As a consequences, current study attempted to examine the difference in academic performance and cognitive functioning speed between male and female undergraduates and the relationship between academic performance and cognitive functioning speed. Hence, grouping or independent variable in current study was gender, which participants were categorized into females and males; whereas dependent variables were cognitive functioning speed and academic performance.
Procedures
First of all, the research ethical form was submitted to the authority for approval before execution of the research project. After that, the participants would be recruited in this study and provided with a set of consent form. It would mentioned about the important information of the current study such as the purpose of research and the confidentiality issues. The research would be continued only after the participants had put on their autograph on the consent form for representing they were accepted for being assessed. The participants would also be asked to clarify their gender in the consent form as well.

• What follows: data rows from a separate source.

(** * Hospital-Project: ledger, aggregation engine and round coordinator

    A shallow embedding of [blockchain_ledger.py], [smpc_engine.py] and
    [federated_learning.py], together with the properties of the
    specification that concern them. *)

From Stdlib Require Import ZArith List String Ascii Floats Lia Bool DecimalString.
From Stdlib Require Import QArith Qcanon.
From stdpp Require Import gmap strings list.

Local Open Scope Z_scope.

(** ** SHA-256 ([hashlib.sha256], FIPS 180-4)

    Words are 32-bit integers carried in [Z] with the wrap-around written
    out; a message is a list of bytes. *)
Module Sha256.

Definition wrap32 (x : Z) : Z := Z.land x 4294967295.

Definition add32 (x y : Z) : Z := wrap32 (x + y).

Definition rotr (n x : Z) : Z :=
  Z.lor (Z.shiftr x n) (wrap32 (Z.shiftl x (32 - n))).

Definition not32 (x : Z) : Z := 4294967295 - x.

Definition Ch (x y z : Z) : Z :=
  Z.lxor (Z.land x y) (Z.land (not32 x) z).

Definition Maj (x y z : Z) : Z :=
  Z.lxor (Z.lxor (Z.land x y) (Z.land x z)) (Z.land y z).

Definition Sigma0 (x : Z) : Z :=
  Z.lxor (Z.lxor (rotr 2 x) (rotr 13 x)) (rotr 22 x).

Definition Sigma1 (x : Z) : Z :=
  Z.lxor (Z.lxor (rotr 6 x) (rotr 11 x)) (rotr 25 x).

Definition sigma0 (x : Z) : Z :=
  Z.lxor (Z.lxor (rotr 7 x) (rotr 18 x)) (Z.shiftr x 3).

Definition sigma1 (x : Z) : Z :=
  Z.lxor (Z.lxor (rotr 17 x) (rotr 19 x)) (Z.shiftr x 10).

(** The largest [r] below [2 ^ bits] with [r ^ k <= n], found bit by
    bit. *)
Fixpoint root_bits (k : Z) (n : Z) (bits : nat) (r : Z) : Z :=
  match bits with
  | O => r
  | S b =>
      let c := r + 2 ^ Z.of_nat b in
      root_bits k n b (if c ^ k <=? n then c else r)
  end.

(** The first 32 bits of the fractional part of the [k]-th root of [p]. *)
Definition root_fraction (k : Z) (p : Z) : Z :=
  wrap32 (root_bits k (p * 2 ^ (32 * k)) 36 0).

Initially, the participants would be required to take the TMT. They would be informed to finish the TMT as soon as possible before the test started. The rule of could not lifting the pen from the paper when doing both part A and part B of the TMT would be delivered to the participants previously as well.
The participants would be given the example of the part A of TMT which it was a shorter form for them to practice before the actual part A of TMT was given to them. Then, the researcher would inform the participants about the rule of connecting the numbers from the smallest to biggest (i.e., 1-2-3-4-5-6, etc.). After they had completed the example of part A, the actual part A of TMT, which the longer form, would be given to the participants subsequently.
After they had accomplished the part A, the researcher would distribute them the part B of TMT. Part B was similar to part A, which it also consisted of an example, shorter form, for the participants to practice before the actual part B had been given to them. While, the rule of conducting art B of TMT had changed into drawing a line for connecting both numbers and letters alternating in between (i.e., 1-A-2-B-3-C, etc.).
When an error was made while taking TMT, the researcher would inform the participant and they needed to return to the point where the error was made until the test was finished. The researcher also had to measure the time (in second) of the participants spent to conduct the actual, longer form, of part A and B for TMT and recorded it down for the further analysis.
After that, the researcher would ask the participants about their CGPA and requested them to show an evidence for certifying their academic performance. The evidence had to be a photo of their result in order to ensure that the researcher managed to record it electronically.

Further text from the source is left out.